Que elas descubram o tipo de médico que o sistema delas vai produzir. Que descubram, nas salas de operação e nas enfermarias, que não é seguro confiar suas vidas às mãos de um homem cuja vida elas sufocaram. Não é seguro se ele é o tipo de homem que se ressente disso – e é menos seguro ainda se ele é o tipo de homem que não se ressente.”

“Dificilmente uma obra irá colocar de forma tão clara e transparente o conflito entre o Estado e a iniciativa privada, uma realidade ainda atual em muitas sociedades. Em seu esforço de empreender, gerar empregos e produção, o empresário se depara com um Estado burocrático que limita suas ações.
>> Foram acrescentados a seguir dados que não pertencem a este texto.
(* ===== verification/Crash.v ===== *)
(** Crashes: what a restart makes of a log of which only the beginning reached the
    disk, perhaps up to the middle of an entry. *)

From S2P Require Import Prelude Task RustInt RustStr RustPath RustF64 HashOrder Resp Clock Store.
From S2P Require Import PubSub FileSystem Aof Snapshot World Command Execute Dispatch.
From S2P Require Import Effects Session Config Server Wire Recovery Durability.
Local Open Scope Z_scope.

Section cut.
Context {AR : AsyncBufRead} {SR : SliceReader AR}.

(** Bytes at the beginning of a log are whole entries and a tail at which the replay
    stops; every entry that is whole in them is among the entries. *)
Lemma cut_log L p lost :
  Forall request_ok L → Forall (λ t, t ≠ []) L → p +:+ lost = log_of L →
  ∃ m tail, (m ≤ length L)%nat ∧ p = log_of (take m L) +:+ tail ∧ stops tail ∧
    ∀ L1 L2 extra, L = L1 ++ L2 → p = log_of L1 +:+ extra → (length L1 ≤ m)%nat.
Proof.
  intros Hok. revert p. induction Hok as [|t L Ht _ IH]; intros p Hne Hcut.
  - exists 0%nat, "". assert (p = "") as -> by (by destruct p).
    split; [done|]. split; [done|]. split; [apply stops_empty|].
    intros L1 L2 extra HL _. symmetry in HL. apply app_nil in HL as [-> _]. simpl. lia.
  - inversion Hne as [|? ? Htne HneL]; subst. change (log_of (t :: L)) with (array t +:+ log_of L) in Hcut.
    apply sapp_split in Hcut as [(x & -> & Hx)|(y & x & Hcut & _)].
    + destruct (IH x HneL (eq_sym Hx)) as (m & tail & Hm & -> & Hstop & Hmax). exists (S m), tail.
      split; [simpl; lia|]. split.
      { cbn [take]. change (log_of (t :: take m L)) with (array t +:+ log_of (take m L)).
        by rewrite sapp_assoc. }
      split; [done|]. intros [|t' L1] L2 extra HL Hp; [simpl; lia|].
      injection HL as <- HL. change (log_of (t :: L1)) with (array t +:+ log_of L1) in Hp.
      rewrite sapp_assoc in Hp. apply (inj (String.append (array t))) in Hp.
      simpl. pose proof (Hmax L1 L2 extra HL Hp). lia.
    + exists 0%nat, p. split; [lia|]. split; [done|]. split; [by eapply stops_cut|].
      intros [|t' L1] L2 extra HL Hp; [simpl; lia|]. injection HL as <- HL. exfalso.
      change (log_of (t :: L1)) with (array t +:+ log_of L1) in Hp.
      apply (f_equal String.length) in Hcut, Hp. rewrite slen_app in Hcut. rewrite sapp_assoc, slen_app in Hp. cbn [String.length] in Hcut. lia.
Qed.
End cut.

Section crash.
Context {CK : Clock} {HO : HashOrder} {OF : OrderedFloat} {MP : Mpsc} {FS : FileSystem}
  {SD : Serde} {TP : Process}.

(** The server after the first requests. *)
Definition after (n : nat) (commands : list (list string)) (w : World) : World :=
  (run (dispatch_all (take n commands)) w).2.

Lemma replayable_nonempty t : replayable t → t ≠ [].
Proof. intros (c & Hp & _) ->. discriminate Hp. Qed.

(** The beginning of the log, at least up to what it was after the first [j] requests,
    tells the keyspace after the first [k] for some [k] from [j] on. *)
Lemma cut_is_prefix {AR : AsyncBufRead} {SR : SliceReader AR} a commands w j synced unsynced lost :
  healthy a → logs_to a (persistence w) → world_wf w → recorded a w →
  Forall request_untimed commands → Forall request_ok (logged_all commands w) →
  (j ≤ length commands)%nat →
  content (log_path a) (fs (after j commands w)) = Some synced →
  content (log_path a) (fs (after (length commands) commands w)) =
    Some (synced +:+ unsynced +:+ lost) →
  ∃ L tail k, synced +:+ unsynced = log_of L +:+ tail ∧ stops tail ∧
    Forall replayable L ∧ Forall request_ok L ∧ (j ≤ k ≤ length commands)%nat ∧
    store (db (after k commands w)) = apply_log L ∅.
Proof.
  intros Hh Ha Hwf (L0 & Hc & HL & HLok & Hst) Ht Hok Hj Hsynced Hall. unfold after in *.
  rewrite take_ge in Hall by lia.
  rewrite (run_appends a (log_of L0) commands w Hh Ha Hc), <- log_of_app in Hall.
  rewrite (run_appends a (log_of L0) (take j commands) w Hh Ha Hc), <- log_of_app in Hsynced.
  injection Hall as Hall. injection Hsynced as <-. rewrite <- sapp_assoc in Hall.
  set (Lj := L0 ++ logged_all (take j commands) w) in *.
  set (rest := logged_all (drop j commands) (run (dispatch_all (take j commands)) w).2).
  assert (HL' : L0 ++ logged_all commands w = Lj ++ rest).
  { unfold Lj, rest. by rewrite <- app_assoc, <- logged_all_app, take_drop. }
  rewrite HL' in Hall.
  assert (Hrep : Forall replayable (Lj ++ rest)).
  { rewrite <- HL'. apply Forall_app. split; [done|]. by apply logged_all_replayable. }
  assert (Hreq : Forall request_ok (Lj ++ rest)) by (rewrite <- HL'; by apply Forall_app).
  destruct (cut_log (Lj ++ rest) (log_of Lj +:+ unsynced) lost Hreq) as (m & tail & Hm & Hp & Hstop & Hmax);
    [eapply Forall_impl; [exact Hrep|apply replayable_nonempty]|done|].
  specialize (Hmax Lj rest unsynced eq_refl eq_refl). rewrite length_app in Hm.
  destruct (logged_all_take (drop j commands) (run (dispatch_all (take j commands)) w).2
    (m - length Lj)) as (k & Hk & Hlog); [fold rest; lia|].
  fold rest in Hlog. rewrite length_drop in Hk.
  exists (take m (Lj ++ rest)), tail, (j + k)%nat. split; [done|]. split; [done|].
  split; [by apply Forall_take|]. split; [by apply Forall_take|]. split; [lia|].
  assert (Htake : L0 ++ logged_all (take (j + k) commands) w = take m (Lj ++ rest)).
  { rewrite <- take_take_drop, logged_all_app, Hlog, app_assoc. fold Lj.
    rewrite take_app. by rewrite (take_ge Lj) by lia. }
  rewrite <- Htake. unfold apply_log. rewrite foldl_app. fold (apply_log L0 ∅). rewrite <- Hst.
  apply run_is_log; [done| |].
  - rewrite Hst. by apply apply_log_no_deadlines.
  - by apply Forall_take.
Qed.
End crash.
Várias obras históricas retratam essa mesma temática, mas somente o texto primoroso de Ayn Rand destaca o sofrimento humano gerado por todo este processo.” – Jorge Gerdau Johannpeter – Presidente do Conselho de Administração da GERDAU

“A crise de 2007 e 2008 trouxe de volta a ameaça do Estado totalitário, controlador, pesado, burocrático e opressor. John Galt é a resposta a este leviatã. A longo prazo é o capitalismo que proporcionará mais riqueza e bem-estar.” – Salim Mattar Presidente do Conselho de Administração e CEO da Localiza Rent a Car S/A

A VIRTUDE DO EGOÍSMO

  • A pergunta “a vida não requer um pacto?” é geralmente feita por aqueles que falham ao diferenciar um princípio básico e algum  desejo específico concreto.
    (…) A desculpa dada em todos os casos do gênero é que o “pacto” é apenas temporário, e que a integridade pessoal será recompensada em algum futuro indeterminado. Mas não se pode corrigir a irracionalidade de um marido ou esposa submetendo-se a ela e encorajando-a a crescer. O indivíduo não pode alcançar a vitória de suas ideias ajudando a propagar as opostas às suas. Não se pode oferecer uma obra prima literária, quando se ficou rico e famoso, para um círculo de leitores que se conquistou escrevendo lixo. Se se achou difícil manter lealdade às próprias convicções iniciais, uma sucessão de traições – que ajudaram aumentar o poder daquilo nocivo que ele não teve coragem para combater não tornará a tarefa mais fácil depois, pelo contrário, a fará virtualmente impossível. NÃO PODE HAVER PACTOS COM PRINCÍPIOS MORAIS. ” Em qualquer pacto entre comida e veneno, somente a morte pode vencer. Em qualquer pacto entre o bem e o mal, somente o mal pode lucrar” (Quem é John Galt). Então você fica tentando perguntar : A vida não exige um pacto? Traduza a pergunta o seu real significado: “A vida não exige a reação daquilo que é verdadeiro e bom ante o falso e o mau? A resposta é exatamente isto que a vida proíbe – se alguém deseja conquistar nada mais do que uma extensão de anos torturantes gastos em autodestruição progressiva.”